You know you're on dodgy territory when journalists and lobbying groups start to claim a piece of legislation is badly drafted. Unless you're a trained lawyer – and one with a specialism in the area at that – it's pretty difficult to tell if statute is poorly written.

Of course, as can been seen from this week's analysis, this didn't stop a storm of criticism hitting the Bribery Act, which must now surely rank as the most politically-charged piece of legislation to impact on corporates since the Human Rights Act of 1998.

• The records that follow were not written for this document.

Lemma law_cached_read c dev bs b n d :
  cache_ready c dev bs -> 0 < n -> (size (BlockCache.v_pins (cache_view c dev bs)) <= BlockCache.MAX_PINS)%nat ->
  BlockCache.blocks_at (BlockCache.v_data (cache_view c dev bs)) b (Z.to_nat n) = Some d ->
  wp (BlockCache.cached_read dev b n bs) (fun r c' => r = (0, d) /\ cache_ready c' dev bs /\
    let v := cache_view c dev bs in let v' := cache_view c' dev bs in
    BlockCache.v_data v' = BlockCache.v_data v /\ BlockCache.v_pins v' = BlockCache.v_pins v /\
    BlockCache.v_unsaved v' ⊆ BlockCache.v_unsaved v /\ Z.min b (BlockCache.v_low v) <= BlockCache.v_low v') c.
Proof.
  intros Hok Hn Hsz Hd. law_start Hok. pose proof (view_size false g c Hi Hq) as Hll. unfold BlockCache.MAX_PINS in Hsz.
  destruct (blocks_at_view false g c b (Z.to_nat n) d Hi Hq ltac:(lia) Hd) as (Hb & HbN & ->).
  cbn [BlockCache.cached_read the_ops cache_ops]. unfold cached_read. wp_step.
  eapply (cache_block_io_wp b (Some []) n _ false g); [exact Hi|exact Hq|lia|exact Hb|lia|lia| |done|done|].
  { split; [by left|done|done|done|done]. }
  intros g' s' dptr' Hi' Hq' [TL TU TP TC] Hnr _. wp_step. rewrite op_outs_read by (done || by eexists).
  cbv zeta. split; [done|]. split; [by exists N, g'|]. split; [|split; [|split]].
  - eapply (same_data Hi Hq Hi' Hq'). intros k Hk. rewrite TL. by destruct (decide (b <= k < b + n)).
  - eapply (same_pins Hi Hq Hi' Hq'). intros k. rewrite TP. change (lock_inc (CACHE_READ + CACHE_READ_AHEAD_OK)) with 0. destruct (decide (b <= k < b + n)); lia.
  - eapply (less_unsaved Hi' Hq'). intros k Hk. rewrite <- Hun. by apply TU.
  - by eapply (low_near Hi Hq Hi' Hq').
Qed.

Lemma law_cached_write c dev bs b d n :
  cache_ready c dev bs -> 0 < n -> (size (BlockCache.v_pins (cache_view c dev bs)) <= BlockCache.MAX_PINS)%nat ->
  is_Some (BlockCache.blocks_at (BlockCache.v_data (cache_view c dev bs)) b (Z.to_nat n)) -> len d = n * bs ->
  wp (BlockCache.cached_write dev b d n bs) (fun r c' => r = 0 /\ cache_ready c' dev bs /\
    let v := cache_view c dev bs in let v' := cache_view c' dev bs in
    BlockCache.v_data v' = BlockCache.put_blocks bs b (Z.to_nat n) d (BlockCache.v_data v) /\
    BlockCache.v_pins v' = BlockCache.v_pins v /\
    BlockCache.v_unsaved v' ⊆ BlockCache.v_unsaved v /\ Z.min b (BlockCache.v_low v) <= BlockCache.v_low v') c.
Proof.
  intros Hok Hn Hsz [old Hold] Hd. law_start Hok. pose proof (view_size false g c Hi Hq) as Hll. unfold BlockCache.MAX_PINS in Hsz.
  destruct (blocks_at_view false g c b (Z.to_nat n) old Hi Hq ltac:(lia) Hold) as (Hb & HbN & _).
  cbn [BlockCache.cached_write the_ops cache_ops]. unfold cached_write. wp_step.
  eapply (cache_block_io_wp b (Some d) n _ false g); [exact Hi|exact Hq|lia|exact Hb|lia|lia| |done|done|].
  { split; [by right; left| |done|done|done]. intros _ _. by exists d. }
  intros g' s' dptr' Hi' Hq' [TL TU TP TC] Hnr _. wp_step.
  cbv zeta. split; [done|]. split; [by exists N, g'|]. split; [|split; [|split]].
  - eapply (change_data Hi' Hq'). intros k. rewrite put_blocks_lookup, TL, (view_data false g c k Hi Hq).
    rewrite Z2Nat.id by lia. destruct (decide (b <= k < b + n)); [|done]. by rewrite decide_True by lia.
  - eapply (same_pins Hi Hq Hi' Hq'). intros k. rewrite TP. change (lock_inc CACHE_WRITE) with 0. destruct (decide (b <= k < b + n)); lia.
  - eapply (less_unsaved Hi' Hq'). intros k Hk. rewrite <- Hun. by apply TU.
  - by eapply (low_near Hi Hq Hi' Hq').
Qed.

In part, the nature of these attacks was due to the content of the Act. Supporting bribery is a hard public position to adopt – which forced opponents of the Act to get into technical arguments regarding supposed deficiencies in drafting.

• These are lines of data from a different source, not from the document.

(* ===== verification/DStream.v ===== *)
(** * DStream: reading, writing, growing and shrinking files (dstream.c)

    A data stream maps the blocks of a file through six direct blocks, one
    block of indirect blocks and a double-indirect block.  The routines take
    the in-memory inode and return it as they leave it. *)

From S2P Require Import Prelude Bytes Host BlockCache RamDisk BitVector Myfs Io Sample TmpBlocks Bitmap Inode.
Local Open Scope Z_scope.

(** ** The ranges of the block map; the sizes with [sizeof] are unsigned. *)
Definition ptrs_per_block (bsize : Z) : Z := u64 bsize / sizeof_fs_off_t.
Definition MAX_DIRECT_RANGE (bsize : Z) : Z := i32 (NUM_DIRECT_BLOCKS * bsize).
Definition INDIRECT_SIZE (bsize : Z) : Z := u64 (ptrs_per_block bsize * bsize).
Definition MAX_INDIRECT_RANGE (bsize : Z) : Z := u64 (INDIRECT_SIZE bsize + MAX_DIRECT_RANGE bsize).
Definition MAX_DOUBLE_INDIRECT_RANGE (bsize : Z) : Z :=
  u64 (ptrs_per_block bsize * INDIRECT_SIZE bsize + MAX_INDIRECT_RANGE bsize).

(** [(size + bsize - 1) & ~(bsize - 1)] *)
Definition round_up (size bsize : Z) : Z :=
  Z.land (i64 (size + bsize - 1)) (Z.lnot (bsize - 1)).

Section dstream.
Context {C : Type} `{BlockCache C}.
Abbreviation St := (fs_state C).

Definition myfs_init_data_stream (mi : myfs_inode) : M St Z := mret 0.

(** [block[index]] of an array of [fs_off_t] in a cached block. *)
Definition get_entry (block : option bptr) (index : Z) : M St Z :=
  p ← opt block;
  d ← in_cache (load p);
  w ← opt (read_at (8 * index) 8 d);
  mret (sle w).

Definition set_entry (block : option bptr) (index addr : Z) : M St unit :=
  p ← opt block;
  d ← in_cache (load p);
  d ← opt (write_at (8 * index) (le_bytes 8 addr) d);
  in_cache (store p d).

(** [myfs_die] on an address outside the device. *)
Definition check_addr (addr : Z) : M St unit :=
  i ← myfs;
  if (addr <? 0) || (addr >? num_blocks (dsb i)) then hang else mret tt.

These arguments rather ignore the fact that the Act has generally been welcomed by lawyers, including many general counsel, who feel the UK needed to update its anti-bribery laws, albeit with some concerns about lack of clarity regarding its scope.

Is there any self-interest in there from lawyers? Of course – there's no doubt the Bribery Act is the latest in a string of legislative incentives for City law firms to beef up their white-collar crime and regulatory practices, following a dynamic already well established in the US.

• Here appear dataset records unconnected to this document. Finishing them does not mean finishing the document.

(* ===== verification/Resize.v ===== *)
(** * Resize: a file that grows or shrinks within its last block (dstream.c)

    The stream then keeps its blocks: only the size in the inode, its time and
    the super block are written.  What is in the blocks past the old end shows
    up when the file grows. *)

From S2P Require Import Prelude Bytes Host BlockCache RamDisk BitVector Myfs Io Sample TmpBlocks Bitmap Inode DStream.
Local Open Scope Z_scope.

(** The blocks of a file of [z] bytes. *)
Definition blocks_for (b z : Z) : Z := (z + b - 1) / b.

Lemma round_up_eq b z : geom b -> 0 <= z < 2 ^ 62 -> round_up z b = blocks_for b z * b.
Proof.
  intros Hg Hz. pose proof (geom_bounds b Hg). unfold round_up, blocks_for. rewrite i64_id by (unfold in_i64; lia).
  destruct Hg as (sh & Hsh & ->). replace (2 ^ sh - 1) with (Z.ones sh) by (rewrite Z.ones_equiv; lia).
  rewrite <- Z.ldiff_land, Z.ldiff_ones_r, Z.shiftl_mul_pow2, Z.shiftr_div_pow2 by lia. reflexivity.
Qed.

Lemma blocks_for_le b z n : 0 < b -> z <= n * b -> blocks_for b z <= n.
Proof. intros Hb Hz. unfold blocks_for. apply Z.lt_succ_r, Z.div_lt_upper_bound; lia. Qed.
Lemma blocks_for_ge b z : 0 < b -> z <= blocks_for b z * b.
Proof. intros Hb. unfold blocks_for. pose proof (Z.div_mod (z + b - 1) b ltac:(lia)). pose proof (Z.mod_pos_bound (z + b - 1) b ltac:(lia)). lia. Qed.


Section resize.
Context {C : Type} {HC : BlockCache C} {HL : BlockCacheLaws C}.
Abbreviation St := (fs_state C).

(** Two states of one file system. *)
Record same_fs (s s' : St) : Prop := {
  sf_disk : disk_ok s';
  sf_bs : bs s' = bs s;
  sf_nblk : nblk s' = nblk s;
  sf_start : inodes_start (dsb (fs_info s')) = inodes_start (dsb (fs_info s));
  sf_table : num_inode_blocks (dsb (fs_info s')) = num_inode_blocks (dsb (fs_info s));
  sf_name : sb_name (dsb (fs_info s')) = sb_name (dsb (fs_info s));
  sf_pins : pins s' = pins s;
  sf_unsaved : v_unsaved (vw s') ⊆ v_unsaved (vw s);
}.

Lemma same_fs_step s s' data : disk_ok s' -> cstep s s' data (pins s) -> same_fs s s'.
Proof. intros Hd [Hi _ _ Hp Hu]. split; rewrite ?Hi; try done; [by apply bs_info|by apply nblk_info]. Qed.
Lemma same_fs_host s h : disk_ok s -> same_fs s (upd_host h s).
Proof. intros []. split; [by split|done..]. Qed.
Lemma same_fs_trans s1 s2 s3 : same_fs s1 s2 -> same_fs s2 s3 -> same_fs s1 s3.
Proof. intros [] []. split; try congruence; set_solver. Qed.

Lemma quiet_same s s' : same_fs s s' -> v_unsaved (vw s) = ∅ -> v_unsaved (vw s') = ∅.
Proof. intros [_ _ _ _ _ _ _ Hu] E. rewrite E in Hu. clear E. set_solver. Qed.

Lemma same_slot s s' ia : same_fs s s' -> slot_block (fs_info s') (bs s') ia = slot_block (fs_info s) (bs s) ia.
Proof. intros []. unfold slot_block. congruence. Qed.

Lemma has_slot_same s s' ia : same_fs s s' -> has_slot s ia -> has_slot s' ia.
Proof.
  intros Hs H. pose proof (same_slot s s' ia Hs) as Es. pose proof (quiet_same s s' Hs (hs_quiet _ _ H)). destruct Hs as [Hd Hb Hn H1 H2 _ Hp _], H. rewrite <- Es in *.
  split; rewrite ?Hb, ?Hn, ?H1, ?H2, ?Hp; try done; by rewrite <- Hb.
Qed.

(** A file on another state, with another size or time in its inode. *)
Lemma file_ok_same s s' mi mi' n : same_fs s s' -> file_ok s mi n ->
  (forall k, 0 <= k < Z.of_nat n -> fblock (dat s') mi' k = fblock (dat s) mi k) ->
  inode_num mi' = inode_num mi -> direct (data mi') = direct (data mi) -> indirect (data mi') = indirect (data mi) ->
  0 <= size (data mi') <= Z.of_nat n * bs s -> file_ok s' mi' n.
Proof.
  intros Hs [Hm Hsep Hsz Hslot Hout] Hf Hnum Hdir Hind Hsize. pose proof Hs as [Hd Hb Hn _ _ _ Hp _].
  pose proof (quiet_same s s' Hs (mp_quiet _ _ _ Hm)). split.
  - destruct Hm. split; rewrite ?Hb, ?Hn, ?Hp, ?Hdir, ?Hind; try done. intros k Hk. rewrite Hf by done. eauto.
  - destruct Hsep as [H1 H2]. split; [|rewrite Hind].
    + intros j k a Hj Hk. rewrite !Hf by done. by apply H1.
    + intros k a Hk Hl. rewrite Hf by done. by apply H2.
  - by rewrite Hb.
  - rewrite Hnum. by apply (has_slot_same s).
  - rewrite Hnum, (same_slot s s') by done. destruct Hout as [H1 H2]. split; [|by rewrite Hind].
    intros k Hk. rewrite Hf by done. by apply H1.
Qed.

(** ** The super block *)

Lemma write_super_block_spec s : disk_ok s -> len (sb_name (dsb (fs_info s))) = 32 -> 0 < nblk s ->
  wp write_super_block (fun r s' => r = 0 /\ same_fs s s' /\ fs_host s' = fs_host s /\
    forall b, b <> 0 -> dat s' !! b = dat s !! b) s.
Proof.
  intros Hd Hname Hn. unfold write_super_block, set_sb, set_info, myfs. wp_step. wp_step. wp_step. wp_step. wp_step.
  set (i := set_dsb _ (fs_info s)). set (s1 := upd_info i s). change (block_size (dsb (fs_info s1))) with (bs s).
  assert (disk_ok s1) as Hd1 by (destruct Hd; by split). apply wp_in_host. unfold junk. wp_step. wp_step.
  set (s2 := upd_host _ s1). assert (disk_ok s2) as Hd2 by (destruct Hd1; by split).
  set (img := take (Z.to_nat (bs s)) _). assert (len img = bs s) as Himg.
  { unfold img, len. pose proof (len_encode_sb (dsb i) Hname) as He. unfold len in He. pose proof (do_bs s Hd).
    rewrite length_take, length_app, length_take, length_app, length_replicate. change (dsb (fs_info s1)) with (dsb i). unfold sizeof_super_block. lia. }
  assert (0 < v_low (vw s)) as Hlow by (pose proof (do_low s Hd); lia).
  apply wp_in_cache. eapply wp_mono.
  { apply (write_pos_law _ _ (bs s) 0 img); [apply Hd|split; [done|exact Hlow]| |exact Himg].
    destruct (do_blocks s Hd 0 ltac:(lia)) as [d E]. exists d. exact E. }
  cbn beta. intros r c' (-> & Hok & Hdat & Hpins & Hu & Hl). rewrite Z.eqb_refl. wp_step. split; [done|].
  assert (forall b, is_Some (dat s2 !! b) -> is_Some (<[0 := img]> (dat s2) !! b)) as Hdom by (intros b; apply insert_dom).
  destruct (disk_ok_cache s2 c' (<[0 := img]> (dat s2)) (pins s2) Hd2 Hok Hdat Hpins Hu ltac:(exact (Z.le_trans _ _ _ (Zlt_le_succ _ _ Hlow) Hl)) Hdom) as [Hd3 [_ _ Hdat3 Hp3 Hu3]].
  split; [by split|]. split; [by destruct s|]. intros b Hb. rewrite Hdat3, lookup_insert_ne by done. done.
Qed.
(** ** The size in the inode *)

(** Two inodes with the same blocks. *)
Record same_blocks (mi mi' : myfs_inode) : Prop := {
  sb_num : inode_num mi' = inode_num mi;
  sb_direct : direct (data mi') = direct (data mi);
  sb_indirect : indirect (data mi') = indirect (data mi);
}.

(** What a change of the size leaves: the blocks of the file as they were. *)
Record resized (s s' : St) (mi mi' : myfs_inode) (n : nat) : Prop := {
  rs_file : file_ok s' mi' n;
  rs_same : same_fs s s';
  rs_host : fs_host s' = fs_host s;
  rs_stream : fstream (dat s') mi' n = fstream (dat s) mi n;
  rs_frame : forall b, b <> 0 -> b <> slot_block (fs_info s) (bs s) (inode_num mi) -> dat s' !! b = dat s !! b;
}.

Section agree.
Context (s s' : St) (mi mi' : myfs_inode) (n : nat).
Hypothesis Hok : file_ok s mi n.
Hypothesis Hb : same_blocks mi mi'.
Hypothesis Hdat : forall b, b <> 0 -> b <> slot_block (fs_info s) (bs s) (inode_num mi) -> dat s' !! b = dat s !! b.

Lemma fblock_agree k : 0 <= k < Z.of_nat n -> fblock (dat s') mi' k = fblock (dat s) mi k.
Proof.
  intros Hk. destruct Hb as [_ Ed Ei]. unfold fblock. rewrite Ed, Ei. destruct (Z.ltb_spec k 6); [done|].
  rewrite Hdat; [done| |apply not_eq_sym; apply (proj2 (fo_outside _ _ _ Hok)); lia].
  pose proof (mp_ind _ _ _ (fo_mapped _ _ _ Hok) ltac:(lia)). lia.
Qed.

Lemma fstream_agree : fstream (dat s') mi' n = fstream (dat s) mi n.
Proof.
  unfold fstream, fblocks. f_equal. apply list_fmap_ext. intros i k Hk. apply lookup_seqZ in Hk as [-> Hi]. unfold fdata. rewrite fblock_agree by lia.
  destruct (mp_blocks _ _ _ (fo_mapped _ _ _ Hok) (0 + Z.of_nat i) ltac:(lia)) as (a & Ha & Hr). rewrite Ha. cbn. rewrite Hdat; [done|lia|].
  intros ->. by apply (proj1 (fo_outside _ _ _ Hok) (0 + Z.of_nat i)); [lia|].
Qed.
End agree.

(** The last steps of a write that grows and of a change of the size. *)
Definition save_size (mi : myfs_inode) : M St (Z * myfs_inode) :=
  now ← in_host time_null;
  let mi := mi_set_mtime now mi in
  _ ← update_inode mi;
  _ ← write_super_block;
  mret (0, mi).

Lemma save_size_spec s mi n z : file_ok s mi n -> len (sb_name (dsb (fs_info s))) = 32 -> 0 <= z <= Z.of_nat n * bs s ->
  let mi' := mi_set_mtime (h_time (fs_host s)) (mi_set_size z mi) in
  wp (save_size (mi_set_size z mi)) (fun r s' => r = (0, mi') /\ resized s s' mi mi' n) s.
Proof.
  intros Hok Hname Hz mi'. pose proof (fo_slot _ _ _ Hok) as Hslot. pose proof (has_slot_block _ _ Hslot) as Hsb. pose proof (hs_disk _ _ Hslot) as Hd.
  set (b := slot_block (fs_info s) (bs s) (inode_num mi)) in *. destruct (do_blocks s Hd b ltac:(lia)) as [d Ed].
  unfold save_size. wp_step. apply wp_in_host, wp_gets. replace (upd_host (fs_host s) s) with s by (by destruct s). cbn beta zeta. fold mi'.
  wp_step. eapply wp_mono; [apply (update_inode_spec s mi' d Hslot (mp_direct _ _ _ (fo_mapped _ _ _ Hok)) Ed)|]. cbn beta.
  intros _ s1 (_ & Hd1 & Hs1). change (inode_num mi') with (inode_num mi) in Hs1. fold b in Hs1. pose proof Hs1 as [Hi1 Hh1 Hdat1 _ _].
  pose proof (same_fs_step _ _ _ Hd1 Hs1) as Hf1. wp_step. eapply wp_mono.
  { apply write_super_block_spec; [done|by rewrite Hi1|]. rewrite (sf_nblk _ _ Hf1). lia. }
  cbn beta. intros _ s2 (_ & Hf2 & Hh2 & Hdat2). wp_step. split; [done|].
  assert (forall b', b' <> 0 -> b' <> b -> dat s2 !! b' = dat s !! b') as Hframe.
  { intros b' H0 Hne. rewrite Hdat2 by done. by rewrite Hdat1, lookup_insert_ne. }
  pose proof (same_fs_trans _ _ _ Hf1 Hf2) as Hf. assert (same_blocks mi mi') as Hbl by done. split; try done; [|congruence|by apply fstream_agree].
  apply (file_ok_same s s2 mi mi' n); try done. by apply fblock_agree.
Qed.

(** A file of [n] blocks is far from the largest one. *)
Lemma size_fits s mi n z : mapped s mi n -> 0 <= z <= Z.of_nat n * bs s ->
  z < 2 ^ 31 /\ u64 z = z /\ (z >? MAX_DOUBLE_INDIRECT_RANGE (bs s)) = false.
Proof.
  intros Hm Hz. pose proof (mp_geom _ _ _ Hm) as Hg. pose proof (geom_bounds _ Hg). pose proof (mp_range _ _ _ Hm).
  destruct (MAX_DOUBLE_eq _ Hg) as [E _]. assert (16 <= bs s / 8 <= 8192) by dlia.
  assert (0 <= bs s / 8 * (bs s / 8 * bs s)) by nia. assert (Z.of_nat n * bs s <= bs s / 8 * bs s + 6 * bs s) by nia.
  assert (bs s / 8 * bs s + 6 * bs s < 2 ^ 31) by nia. rewrite u64_id by lia. rewrite Z.gtb_ltb. split_and!; [lia|done|apply Z.ltb_ge; lia].
Qed.

(** Growing and shrinking within the last block only change the size. *)
Lemma grow_here s mi n z : file_ok s mi n -> 0 <= z <= Z.of_nat n * bs s -> blocks_for (bs s) (size (data mi)) = blocks_for (bs s) z ->
  wp (grow_dstream mi z) (fun r s' => r = (0, mi_set_size z mi) /\ s' = s) s.
Proof.
  intros Hok Hz E. pose proof (fo_mapped _ _ _ Hok) as Hm. pose proof (size_fits _ _ _ _ Hm Hz) as (H1 & H2 & H3). pose proof (size_fits _ _ _ _ Hm (fo_size _ _ _ Hok)) as (H4 & _).
  unfold grow_dstream. wp_step. apply wp_bsize_of; [apply Hm|]. rewrite H2, H3. pose proof (fo_size _ _ _ Hok).
  rewrite !round_up_eq, E, Z.eqb_refl by (apply (mp_geom _ _ _ Hm) || lia). by apply wp_ret.
Qed.

(** The new size is rounded up as if it were one less. *)
Lemma shrink_here s mi n z : file_ok s mi n -> 0 < z <= Z.of_nat n * bs s -> blocks_for (bs s) (size (data mi)) = blocks_for (bs s) (z - 1) ->
  wp (shrink_dstream mi z) (fun r s' => r = (0, mi_set_size z mi) /\ s' = s) s.
Proof.
  intros Hok Hz E. pose proof (fo_mapped _ _ _ Hok) as Hm. pose proof (size_fits _ _ _ z Hm ltac:(lia)) as (H1 & H2 & H3). pose proof (size_fits _ _ _ _ Hm (fo_size _ _ _ Hok)) as (H4 & _).
  unfold shrink_dstream. wp_step. apply wp_bsize_of; [apply Hm|]. rewrite H2, H3. pose proof (fo_size _ _ _ Hok).
  rewrite !round_up_eq, E, Z.eqb_refl by (apply (mp_geom _ _ _ Hm) || lia). by apply wp_ret.
Qed.

(** [myfs_set_file_size] to fewer bytes of the same blocks. *)
Lemma set_file_size_here s mi n z : file_ok s mi n -> len (sb_name (dsb (fs_info s))) = 32 ->
  0 < z < size (data mi) -> blocks_for (bs s) (size (data mi)) = blocks_for (bs s) (z - 1) ->
  let mi' := mi_set_mtime (h_time (fs_host s)) (mi_set_size z mi) in
  wp (myfs_set_file_size mi z) (fun r s' => r = (0, mi') /\ resized s s' mi mi' n) s.
Proof.
  intros Hok Hname Hz E mi'. pose proof (fo_size _ _ _ Hok) as Hsz. unfold myfs_set_file_size.
  rewrite (proj2 (Z.eqb_neq z (size (data mi)))), (proj2 (Z.ltb_lt z (size (data mi)))) by lia.
  wp_step. eapply wp_mono; [apply (shrink_here s mi n); [done|lia|done]|]. cbn beta. intros r s' [-> ->]. cbn beta iota. rewrite Z.eqb_refl.
  apply (save_size_spec s mi n z); [done|done|lia].
Qed.

(** ** Writing past the end *)

Lemma same_fs_info s s' mi n : file_ok s' mi n -> fs_info s' = fs_info s -> pins s' = pins s -> same_fs s s'.
Proof.
  intros Hok Hi Hp. pose proof (mp_quiet _ _ _ (fo_mapped _ _ _ Hok)) as Hq. pose proof (mp_disk _ _ _ (fo_mapped _ _ _ Hok)).
  split; rewrite ?Hi, ?Hq; try done; first [by apply bs_info|by apply nblk_info|set_solver].
Qed.

(** A write from the start that makes the file longer: the bytes it writes are
    all of the file. *)
Lemma write_grow_spec s mi n buf : file_ok s mi n -> len (sb_name (dsb (fs_info s))) = 32 ->
  size (data mi) < len buf <= Z.of_nat n * bs s -> blocks_for (bs s) (size (data mi)) = blocks_for (bs s) (len buf) ->
  let mi' := mi_set_mtime (h_time (fs_host s)) (mi_set_size (len buf) mi) in
  wp (myfs_write_data_stream mi 0 buf (len buf))
     (fun r s' => r = (0, len buf, mi') /\ file_ok s' mi' n /\ same_fs s s' /\ fs_host s' = fs_host s /\
        slice 0 (len buf) (fstream (dat s') mi' n) = buf) s.
Proof.
  intros Hok Hname Hl E mi'. pose proof (fo_size _ _ _ Hok) as Hsz. pose proof (fo_mapped _ _ _ Hok) as Hm.
  destruct (size_fits _ _ _ (len buf) Hm ltac:(lia)) as (H1 & H2 & _). destruct (size_fits _ _ _ _ Hm Hsz) as (H3 & H4 & _).
  unfold myfs_write_data_stream. rewrite (proj2 (Z.eqb_neq (len buf) 0)) by lia. cbn [Z.ltb Z.compare]. rewrite Z.add_0_l, H2, H4, Z.gtb_ltb, (proj2 (Z.ltb_lt _ _)) by lia.
  rewrite i64_id by (unfold in_i64; lia). wp_step. wp_step. eapply wp_mono; [by apply (grow_here s mi n); [done|lia|]|]. cbn beta. intros r s0 [-> ->]. cbn beta iota.
  eapply wp_mono; [apply (save_size_spec s mi n (len buf)); [done|done|lia]|]. cbn beta. intros r s1 [-> [Hok1 Hf1 Hh1 Hst1 _]]. fold mi' in Hok1, Hst1 |- *. cbn beta iota. cbn [Z.eqb negb].
  eapply wp_mono; [apply (write_data_spec s1 mi' n 0 (len buf) buf Hok1); rewrite ?(sf_bs _ _ Hf1); lia|]. cbn beta. rewrite slice_all by done.
  intros r s2 [-> [Hok2 Hi2 Hh2 Hp2 Hst2 _ _]]. rewrite Hh1. split; [done|]. split; [done|].
  split; [by eapply same_fs_trans, same_fs_info|]. split; [congruence|]. rewrite Hst2, slice_splice_same; [done|lia| |done].
  rewrite (len_fstream _ _ _ (fo_mapped _ _ _ Hok1)), (sf_bs _ _ Hf1). lia.
Qed.
End resize.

Many critics also attack the Act on policy grounds, arguing that it goes further than other countries and will be a disadvantage to British business. There is something to this, given the scope of the Act, though the far tougher enforcement tactics coming from US prosecutors for bribery offences surely mean the UK is unlikely to be taking a harder line.

But when substantive arguments wouldn't cut it, some were happy to pull out the trusty sword of exaggeration, triggering some laughable headlines about corporate hospitality and the Act supposedly banning client schmoozing at sporting events. (The Ministry of Justice (MoJ) guidance on the Act heroically asserts: "Rest assured – no-one wants to stop firms getting to know their clients by taking them to events like Wimbledon or the Grand Prix".)

The MoJ under the incoming coalition Government also rather played to the rabble-rousing, giving it a chance to score points off a statute pushed through by Labour while being seen as business-friendly. As such, the guidance on the Act published in March has achieved the ambiguous result of on one hand being regarded as an accessible, common-sense reading of the law while, on the other, in places skirting rather close to retroactively rewriting it. In seeking to downplay the Act's range, there is a danger that the MoJ has undersold what many will have to do to comply.

But quibbles aside, the biggest irony about the Act is that in public policy terms it has already been incredibly successful, triggering a huge overhaul of corporate behaviour and policy even before coming into force. And, despite brickbats, there are not many statutes you can say that about.